A shot of three versions of the same master, in a single stack.
The Vault
A built in backup system allows you to quickly save your images and edits onto an external drive. When it comes to data loss, nothing hurts more than losing your photos. The vault feature is much better, faster, and more robust than Time Machine at making sure everything is backed up.
The Loupe
iPhoto is almost weird when it comes to grabbing the minute details of your image. You have to go into editing mode and then zoom in 100% to see finer details. Aperture’s Loupe tool allows you to quickly zoom into certain areas while looking at the full image at all times. Oh, and the loupe can be used even while in thumbnail mode which makes it a whole lot more useful.

Editing Friendly UI
The user interface is geared for managing and editing images. You can for instance edit an image while in thumbnail mode or go full screen and still have the same amount of tools at your disposal. Yet, viewing images in Aperture is just as good as with iPhoto, since properly presenting your images to clients is more than 50% of the task.

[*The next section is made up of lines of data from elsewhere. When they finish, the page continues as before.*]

Lemma paired_snoc h input output :
  paired h → paired (h ++ [("human", input); ("assistant", output)]).
Proof.
  remember (length h) as n eqn:Hn. revert h Hn.
  induction n as [n IH] using lt_wf_ind. intros h Hn Hp.
  destruct h as [|[r1 t1] [|[r2 t2] h']]; simpl in *; try done.
  destruct Hp as (-> & -> & Hp). repeat split.
  apply (IH (length h')); [lia|done|done].
Qed.

Lemma paired_even h : paired h → Nat.Even (length h).
Proof.
  remember (length h) as n eqn:Hn. revert h Hn.
  induction n as [n IH] using lt_wf_ind. intros h Hn Hp.
  destruct h as [|[r1 t1] [|[r2 t2] h']]; simpl in *; try done.
  - subst. by exists 0.
  - destruct Hp as (_ & _ & Hp).
    destruct (IH (length h') ltac:(lia) h' eq_refl Hp) as [k Hk].
    exists (S k). lia.
Qed.

Lemma paired_add h added :
  paired h → pair_or_nothing added → paired (h ++ added).
Proof.
  intros Hp [->|(input & output & ->)]; [by rewrite app_nil_r|].
  by apply paired_snoc.
Qed.

End pairs.

Lemma rerun_sound w i : sound w → sound (snd (rerun w i)).
Proof.
  intros (Hex & Hlog & Hp).
  assert (as_configured (executor_of (i_env i) w)) as Hnew.
  { unfold executor_of.
    destruct (agent_executor (session_state w)) as [ex|] eqn:He; simpl;
      [by apply Hex|apply create_agent_as_configured]. }
  destruct (rerun_effect w i) as (added & shown & Hh & Ha & Hl & Hinv & Hs).
  split; [|split].
  - intros ex He. destruct Hs as [Hs|Hs]; rewrite Hs in He;
      [by apply Hex|by injection He as <-].
  - intros ex input h. rewrite Hl, elem_of_app.
    intros [H|H]; [by eapply Hlog|by rewrite (Hinv _ _ _ H)].
  - rewrite Hh. by apply paired_add.
Qed.

Lemma fresh_sound : sound fresh.
Proof.
  split; [|split]; [done| |done].
  intros ex input h H. by apply elem_of_nil in H.
Qed.

Lemma play_snoc w runs i :
  play w (runs ++ [i]) = snd (rerun (play w runs) i).
Proof. unfold play. by rewrite foldl_snoc. Qed.

Lemma session_sound runs : sound (session runs).
Proof.
  unfold session. induction runs as [|i runs IH] using rev_ind.
  - apply fresh_sound.
  - rewrite play_snoc. by apply rerun_sound.
Qed.

Lemma play_unset w runs :
  Forall unset runs →
  session_state (play w runs) = session_state w
  ∧ log (play w runs)
    = log w ++ replicate (length runs) configuration_error.
Proof.
  revert w. induction runs as [|i runs IH]; intros w Hu.
  - by rewrite app_nil_r.
  - apply Forall_cons in Hu as [Hi Hu]. unfold play. simpl.
    fold (play (snd (rerun w i)) runs).
    destruct (IH (snd (rerun w i)) Hu) as [-> ->].
    unfold rerun. rewrite main_unconfigured by by apply unset_unconfigured.
    simpl. by rewrite <- app_assoc.
Qed.

(** C7: a run in which one of the two credentials is not set shows the
    configuration error and stops there: no widget is drawn, the session
    state is not touched; and as long as that is so, run after run, the log
    holds no widget and no agent invocation. *)
Theorem missing_credential_halts :
  (∀ env form world w,
     GROQ_API_KEY env = None ∨ TAVILY_API_KEY env = None →
     main env form world w
     = (Halted,
        {| session_state := session_state w;
           log := log w
             ++ [StError "GROQ_API_KEY or TAVILY_API_KEY missing in .env"] |}))
  ∧ (∀ runs, Forall unset runs →
       Forall (λ e, is_invoke e = false ∧ is_widget e = false)
         (log (session runs))).
Proof.
  split.
  - intros env form world w Hu.
    by apply main_unconfigured, unset_unconfigured.
  - intros runs Hu. unfold session.
    destruct (play_unset fresh runs Hu) as [_ ->]. simpl.
    induction (length runs) as [|n IH]; simpl; by constructor.
Qed.

Lemma missing_credential_halts_witness :
  main Sample.env_without_search Sample.submission Sample.answering fresh
  = (Halted,
     {| session_state := session_state fresh;
        log := log fresh
          ++ [StError "GROQ_API_KEY or TAVILY_API_KEY missing in .env"] |})
  ∧ Forall (λ e, is_invoke e = false ∧ is_widget e = false)
      (log (session Sample.unconfigured_runs)).
Proof.
  split.
  - apply (proj1 missing_credential_halts). right. reflexivity.
  - apply (proj2 missing_credential_halts Sample.unconfigured_runs).
    repeat constructor; right; reflexivity.
Defined.

(** C8: the executor the script builds has the engine at temperature 0.6
    with at most 1024 tokens and a search tool giving at most 5 results with
    an answer; and in every session every invocation goes to an executor
    with these settings. *)
Theorem settings_fixed :
  (∀ env,
     let ex := create_agent env in
     temperature (agent_llm (agent ex)) = Qmake 6 10
     ∧ max_tokens (agent_llm (agent ex)) = 1024
     ∧ tools ex
       = [SearchTool {| tavily_key := TAVILY_API_KEY env;
                        max_results := 5; include_answer := true |};
          FunctionTool "expand_target_users" expand_target_users]
     ∧ agent_tools (agent ex) = tools ex)
  ∧ (∀ runs ex input h,
       Invoke ex input h ∈ log (session runs) → as_configured ex).
Proof.
  split; [done|].
  intros runs ex input h H.
  destruct (session_sound runs) as (_ & Hlog & _). by eapply Hlog.
Qed.

Lemma settings_fixed_witness :
  as_configured (executor_of Sample.env fresh).
Proof.
  apply (proj2 settings_fixed Sample.one_submission
           (executor_of Sample.env fresh)
           (user_input_of (idea Sample.submission)
              (target_users Sample.submission)
              (market_info Sample.submission))
           []).
  unfold session, play, Sample.one_submission, rerun. cbn [foldl].
  cbn [i_env i_form i_world].
  rewrite valid_submission_evaluated by reflexivity.
  rewrite (evaluate_returned _ _ _ _ _ Sample.answer eq_refl).
  cbn [snd log]. rewrite !elem_of_app. right. left. constructor.
Defined.

(** C10: in every session the history is made of (human, assistant) pairs,
    human first, so of even length; and one more interaction leaves the
    entries there in place and adds nothing or one such pair after them. *)
Theorem history_grows_in_pairs (runs : list Interaction) :
  paired (history_of (session runs))
  ∧ Nat.Even (length (history_of (session runs)))
  ∧ ∀ i, ∃ added,
      history_of (session (runs ++ [i])) = history_of (session runs) ++ added
      ∧ (added = [] ∨ ∃ input output,
           added = [("human", input); ("assistant", output)]).
Proof.
  destruct (session_sound runs) as (_ & _ & Hp).
  split; [done|]. split; [by apply paired_even|].
  intros i. unfold session. rewrite play_snoc.
  destruct (rerun_effect (play fresh runs) i) as (added & _ & Hh & Ha & _).
  by exists added.
Qed.

(** ** The reasoning loop *)

Module AgentLoopFacts.
Import AgentLoop.

Section facts.
Variable cap : nat.
Variable engine : Engine.
Variable run_tool : ToolRunner.

Lemma initial_within_cap : within_cap cap initial.
Proof. unfold within_cap; simpl. lia. Qed.

Lemma step_within_cap s :
  within_cap cap s → within_cap cap (step cap engine run_tool s).
Proof.
  destruct s as [ph it sp]. unfold within_cap, step; simpl.
  intros [Hb Hp]. destruct ph; simpl; try done.
  - destruct (Nat.leb_spec cap it); simpl; [done|].
    destruct (engine sp); simpl; split; try done; lia.
  - destruct (run_tool name arg); simpl; [|done].
    rewrite length_app; simpl. split; [lia|done].
Qed.

Lemma run_within_cap n s :
  within_cap cap s → within_cap cap (run cap engine run_tool n s).
Proof.
  revert s. induction n as [|n IH]; intros s Hs; simpl; [done|].
  by apply IH, step_within_cap.
Qed.

(** Every transition from a state that is not terminal uses up some of
    the budget. *)
Lemma step_budget s :
  within_cap cap s → terminal s = false →
  budget cap (step cap engine run_tool s) < budget cap s.
Proof.
  destruct s as [ph it sp]. unfold within_cap, terminal, budget, step.
  simpl. intros [Hb Hp] Ht. destruct ph; simpl in *; try done; try lia.
  - destruct (Nat.leb_spec cap it); simpl; [lia|].
    destruct (engine sp); simpl; lia.
  - destruct (run_tool name arg); simpl; lia.
Qed.

Lemma step_terminal s : terminal s = true → step cap engine run_tool s = s.
Proof.
  destruct s as [ph it sp]. unfold terminal, step; simpl.
  by destruct ph.
Qed.

Lemma run_terminal n s : terminal s = true → run cap engine run_tool n s = s.
Proof.
  intros Ht. induction n as [|n IH]; simpl; [done|].
  by rewrite step_terminal.
Qed.

(** With as many transitions as its budget, a state has come to rest. *)
Lemma run_rests n s :
  within_cap cap s → budget cap s ≤ n →
  terminal (run cap engine run_tool n s) = true.
Proof.
  revert s. induction n as [|n IH]; intros s Hs Hn; simpl.
  - destruct s as [[] it sp]; unfold budget in Hn; simpl in *;
      try done; lia.
  - destruct (terminal s) eqn:Ht.
    + by rewrite step_terminal, run_terminal.
    + apply IH; [by apply step_within_cap|].
      pose proof (step_budget s Hs Ht). lia.
Qed.

End facts.

End AgentLoopFacts.

(** C4: with the executor of the script, whatever the reasoning engine asks
    for and whatever the tools answer, the loop has made at most 3 tool-call
    iterations at any moment, and within 11 transitions it has come to rest:
    it is forced to end. *)
Theorem tool_call_iterations_bounded env
    (engine : AgentLoop.Engine) (run_tool : AgentLoop.ToolRunner) :
  let cap := max_iterations (create_agent env) in
  cap = 3
  ∧ (∀ n,
       let s := AgentLoop.run cap engine run_tool n AgentLoop.initial in
       length (AgentLoop.scratchpad s) ≤ AgentLoop.iterations s
       ∧ AgentLoop.iterations s ≤ 3)
  ∧ AgentLoop.terminal
      (AgentLoop.run cap engine run_tool 11 AgentLoop.initial) = true
  ∧ length (AgentLoop.tool_calls cap engine run_tool) ≤ 3.
Proof.
  intros cap. change cap with 3. split; [done|].
  pose proof (AgentLoopFacts.initial_within_cap 3) as Hi.
  split; [|split].
  - intros n. cbv zeta.
    destruct (AgentLoopFacts.run_within_cap 3 engine run_tool n _ Hi)
      as [Hb _]. lia.
  - apply AgentLoopFacts.run_rests; [done|]. vm_compute. lia.
  - unfold AgentLoop.tool_calls.
    destruct (AgentLoopFacts.run_within_cap 3 engine run_tool
                (AgentLoop.budget 3 AgentLoop.initial) _ Hi) as [Hb _].
    lia.
Qed.

(** The bound is reached: the engine that always asks for a tool gets
    exactly three calls through. *)
Example greedy_engine_three_calls :
  length (AgentLoop.tool_calls 3 AgentLoop.greedy
            (AgentLoop.script_runner (λ q, inl ("results for " +:+ q)))) = 3.
Proof. reflexivity. Qed.

(** * Further properties of the script *)

(** ** A run, case by case *)

Lemma missing_truthy v : missing v ↔ PyStr.truthy_opt v = false.
Proof.
  unfold missing. destruct v as [[|c s]|]; simpl; split; try done;
    try (intros [?|?]; done); auto.
Qed.

Lemma submits_spec form :
  submits form = true
  ↔ analyze_btn form = true
    ∧ blank (idea form) = false ∧ blank (target_users form) = false.
Proof.
  unfold submits. rewrite !andb_true_iff, !negb_true_iff. tauto.
Qed.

Retouch, Clone, Dodge & Burn
These four tools are required to add touch ups to images, and would otherwise require you to go to something like Photoshop. You can Clone and retouch right from within Aperture, and the edits stay non destructive, just like the rest of the settings. Dodge & Burn however is a destructive change, which is automatically saved on a new version instead of a master. Again, just a few more kilobytes tacking on to the master.
Import Options
I’ve never had a better importing experience. You can control every aspect of importing, right from keywords, filenames, to whether you want to move the images to your library or just reference them. Aperture can also automatically stack similar images based on colour and shapes.

Dual Monitor support
Using Aperture along with a dual monitor is just pure bliss. You can have the power of the aperture interface on your screen while displaying full screen images to clients on the secondary display. There’s more ways you can exploit the second monitor.
I’m still studying Aperture, but it definitely looks like a great tool to master. Phil on the other hand uses Lightroom and claims it’s a more polished tool. Perhaps he could enlighten us some day. Any Aperture users amidst care to share a cool tip?